HOW TO COMPLETE THIS TASK:
Somewhere below are a line with "[|destruct (http_result E _) as [?e|?res];" and a later line with "console_errors (events (getDogPic". Output exactly those lines and all lines between them.

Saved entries

=======

(** C3: when the Reader fails, no HTTP request is issued, the Writer is
    not invoked and no file is written, in [getDogPic], in the top-level
    block and in the callback script alike. *)
Theorem reader_failure_stops_everything E fs e :
  read_result E (dog_txt E) fs = inl e ->
  (http_requests (events (getDogPic E fs)) = [] /\
   writer_calls (events (getDogPic E fs)) = [] /\
   store (getDogPic E fs) = fs) /\
  (http_requests (events (main E fs)) = [] /\
   writer_calls (events (main E fs)) = [] /\
   store (main E fs) = fs) /\
  (http_requests (events (callback_main E fs)) = [] /\
   writer_calls (events (callback_main E fs)) = [] /\
   store (callback_main E fs) = fs).
Proof.
  intros Hread.
  rewrite main_run, getDogPic_run, getDogPic_try_run, callback_main_run, Hread.
  cbn. auto 10.
Qed.

Lemma reader_failure_stops_everything_witness :
  http_requests (events (main (example_env (NetResponse ok_response)) ∅)) = [] /\
  writer_calls (events (main (example_env (NetResponse ok_response)) ∅)) = [] /\
  store (main (example_env (NetResponse ok_response)) ∅) = ∅.
Proof.
  apply (reader_failure_stops_everything
           (example_env (NetResponse ok_response)) ∅ (enoent "/app/dog.txt")).
  vm_compute. reflexivity.
Defined.

(** The requests of a run in which the Reader has read [breed], in
    [getDogPic] and in the callback script. *)
Lemma requests_after_read E fs breed :
  read_result E (dog_txt E) fs = inr breed ->
  http_requests (events (getDogPic E fs)) = [("GET", dog_url breed)] /\
  http_requests (events (callback_main E fs)) = [("GET", dog_url breed)].
Proof.
  intros Hread.
  rewrite getDogPic_run, getDogPic_try_run, callback_main_run, Hread.
  destruct (http_result E _) as [e|res]; [cbn; auto|].
  destruct (prop (body res) "message") as [v|e]; [|cbn; auto].
  destruct v; try (cbn; auto; fail).
  destruct (write_fault E _); cbn; auto.
Qed.

(** C4: for every breed string the Reader reads, exactly one HTTP
    request is issued, a GET whose URL is the template with the breed
    substituted. *)
Theorem one_get_of_the_template E fs breed :
  read_result E (dog_txt E) fs = inr breed ->
  http_requests (events (getDogPic E fs)) = [("GET", dog_url breed)] /\
  http_requests (events (main E fs)) = [("GET", dog_url breed)].
Proof.
  intros Hread.
  rewrite main_run, getDogPic_run, getDogPic_try_run, Hread.
  destruct (http_result E _) as [e|res]; [cbn; auto|].
  destruct (prop (body res) "message") as [v|e]; [|cbn; auto].
  destruct v; try (cbn; auto; fail).
  destruct (write_fault E _); cbn; auto.
Qed.

Lemma one_get_of_the_template_witness :
  http_requests
    (events (getDogPic (example_env (NetResponse ok_response)) hound_files))
  = [("GET", "https://dog.ceo/api/breed/hound/images/random")].
Proof.
  apply (one_get_of_the_template
           (example_env (NetResponse ok_response)) hound_files "hound").
  vm_compute. reflexivity.
Defined.

Ltac run_cases E :=
  rewrite ?main_run, ?getDogPic_run, ?getDogPic_try_run;
  destruct (read_result E _ _) as [?e|?breed];
  [|destruct (http_result E _) as [?e|?res];
    [|destruct (prop (body _) "message") as [[| |?m| | | |]|?e];
      [| |destruct (write_fault E _) as [?e|]| | | | |]]].

(** C5: in every run of the top-level block, nothing is invoked after
    an operation has failed, every stage is invoked at most once and at
    most one operation fails (no retry), [getDogPic] itself writes
    nothing to [console.error], and the block never throws: on a failure
    of [getDogPic] its handler appends exactly one [console.error] line
    with the message, after which nothing happens.  No error of any kind
    is recovered from: whatever is thrown in the [try] block of
    [getDogPic], the [catch] does nothing but reject with its message,
    and the only call of the Writer there can be in such a run is the
    one that failed;
    and each kind of error (a failed read, a failed request, a body
    whose [message] cannot be read, data that is refused, a failed
    write) ends [getDogPic] where it arises, with the events up to there
    and no other, as a rejection. *)
Theorem failure_short_circuits E fs :
  stops_at_failure (events (main E fs)) = true /\
  (length (reader_calls (events (main E fs))) <= 1)%nat /\
  (length (http_requests (events (main E fs))) <= 1)%nat /\
  (length (writer_calls (events (main E fs))) <= 1)%nat /\
  (length (failed (events (main E fs))) <= 1)%nat /\
  console_errors (events (getDogPic E fs)) = [] /\
  result (main E fs) = Ok tt /\
  match result (getDogPic E fs) with
  | Ok msg =>
      failed (events (main E fs)) = [] /\
      console_errors (events (main E fs)) = []
  | Throw e =>
      events (main E fs)
        = ConsoleLog [VString "Step 1: will get dog pics!"]
            :: events (getDogPic E fs)
            ++ [ConsoleError [VObject [("asyncError", VString (err_message e))]]] /\
      console_errors (events (main E fs))
        = [[VObject [("asyncError", VString (err_message e))]]]
  end /\
  store (main E fs) = store (getDogPic E fs) /\
  (forall e,
     result (getDogPic_try E fs) = Throw e ->
     getDogPic E fs
     = Run (Throw (new_Error (err_message e)))
           (store (getDogPic_try E fs)) (events (getDogPic_try E fs)) /\
     (writer_calls (events (getDogPic E fs)) = [] \/
      exists v,
        writer_calls (events (getDogPic E fs)) = [(dog_image_txt E, v)] /\
        failed (events (getDogPic E fs))
        = [(WriteFile (dog_image_txt E) v, e)])) /\
  match read_result E (dog_txt E) fs with
  | inl e =>
      getDogPic E fs
      = Run (Throw (new_Error (err_message e))) fs (reading E (Some e))
  | inr breed =>
      match http_result E (superagent_get (dog_url breed)) with
      | inl e =>
          getDogPic E fs
          = Run (Throw (new_Error (err_message e))) fs
                (reading E None ++ log_breed breed :: fetching breed (Some e))
      | inr res =>
          match prop (body res) "message" with
          | Throw e =>
              getDogPic E fs
              = Run (Throw (new_Error (err_message e))) fs
                    (reading E None ++ log_breed breed :: fetching breed None)
          | Ok (VString m) =>
              match write_fault E (dog_image_txt E) with
              | Some e =>
                  result (getDogPic E fs)
                    = Throw (new_Error (err_message e)) /\
                  events (getDogPic E fs)
                    = (reading E None ++ log_breed breed
                         :: fetching breed None ++ log_url (VString m)
                         :: writing E (VString m) (Some e))%list
              | None => exists a, result (getDogPic E fs) = Ok a
              end
          | Ok v =>
              getDogPic E fs
              = Run (Throw (new_Error
                              (err_message (arg_type_error E "data" v))))
                    fs
                    (reading E None ++ log_breed breed
                       :: fetching breed None ++ log_url v
                       :: writing E v (Some (arg_type_error E "data" v)))
          end
      end
  end.
Proof.
  run_cases E; cbn;
    repeat match goal with
           | |- _ /\ _ => split
           | |- forall e, Throw _ = Throw e -> _ =>
               let H := fresh "H" in intros ? H; injection H as <-
           | |- forall e, Ok _ = Throw e -> _ =>
               let H := fresh "H" in intros ? H; discriminate H
           | |- exists _, _ => eexists
           end;
    first [reflexivity | lia | left; reflexivity
          | right; eexists; split; reflexivity].
Qed.

Lemma failure_short_circuits_witness :
  getDogPic (example_env (NetResponse null_body_response)) hound_files
  = Run (Throw (new_Error "Cannot read properties of null (reading 'message')"))
        (store (getDogPic_try (example_env (NetResponse null_body_response))
                              hound_files))
        (events (getDogPic_try (example_env (NetResponse null_body_response))
                               hound_files)).
Proof.
  destruct (failure_short_circuits
              (example_env (NetResponse null_body_response)) hound_files)
    as (_ & _ & _ & _ & _ & _ & _ & _ & _ & Hcatch & _).
  destruct (Hcatch {| err_name := "TypeError";
                      err_message :=
                        "Cannot read properties of null (reading 'message')";
                      err_props := [] |}) as [Hrun _].
  - vm_compute. reflexivity.
  - exact Hrun.
Defined.


(** The joined requests of the commented-out variant are all in flight
    together: the log of that variant is not [one_at_a_time]. *)
Example three_requests_overlap :
  max_in_flight 0
    (events (three_requests (example_env (NetResponse ok_response)) "hound"
                            hound_files)) = 3%nat /\
  ~ one_at_a_time
      (events (three_requests (example_env (NetResponse ok_response)) "hound"
                              hound_files)).
Proof.
  split; [vm_compute; reflexivity|].
  intros H. vm_compute in H.
  inversion H.
Qed.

=======

RESPONSE TO THE EXERCISE:
  [|destruct (http_result E _) as [?e|?res];
    [|destruct (prop (body _) "message") as [[| |?m| | | |]|?e];
      [| |destruct (write_fault E _) as [?e|]| | | | |]]].

(** C5: in every run of the top-level block, nothing is invoked after
    an operation has failed, every stage is invoked at most once and at
    most one operation fails (no retry), [getDogPic] itself writes
    nothing to [console.error], and the block never throws: on a failure
    of [getDogPic] its handler appends exactly one [console.error] line
    with the message, after which nothing happens.  No error of any kind
    is recovered from: whatever is thrown in the [try] block of
    [getDogPic], the [catch] does nothing but reject with its message,
    and the only call of the Writer there can be in such a run is the
    one that failed;
    and each kind of error (a failed read, a failed request, a body
    whose [message] cannot be read, data that is refused, a failed
    write) ends [getDogPic] where it arises, with the events up to there
    and no other, as a rejection. *)
Theorem failure_short_circuits E fs :
  stops_at_failure (events (main E fs)) = true /\
  (length (reader_calls (events (main E fs))) <= 1)%nat /\
  (length (http_requests (events (main E fs))) <= 1)%nat /\
  (length (writer_calls (events (main E fs))) <= 1)%nat /\
  (length (failed (events (main E fs))) <= 1)%nat /\
  console_errors (events (getDogPic E fs)) = [] /\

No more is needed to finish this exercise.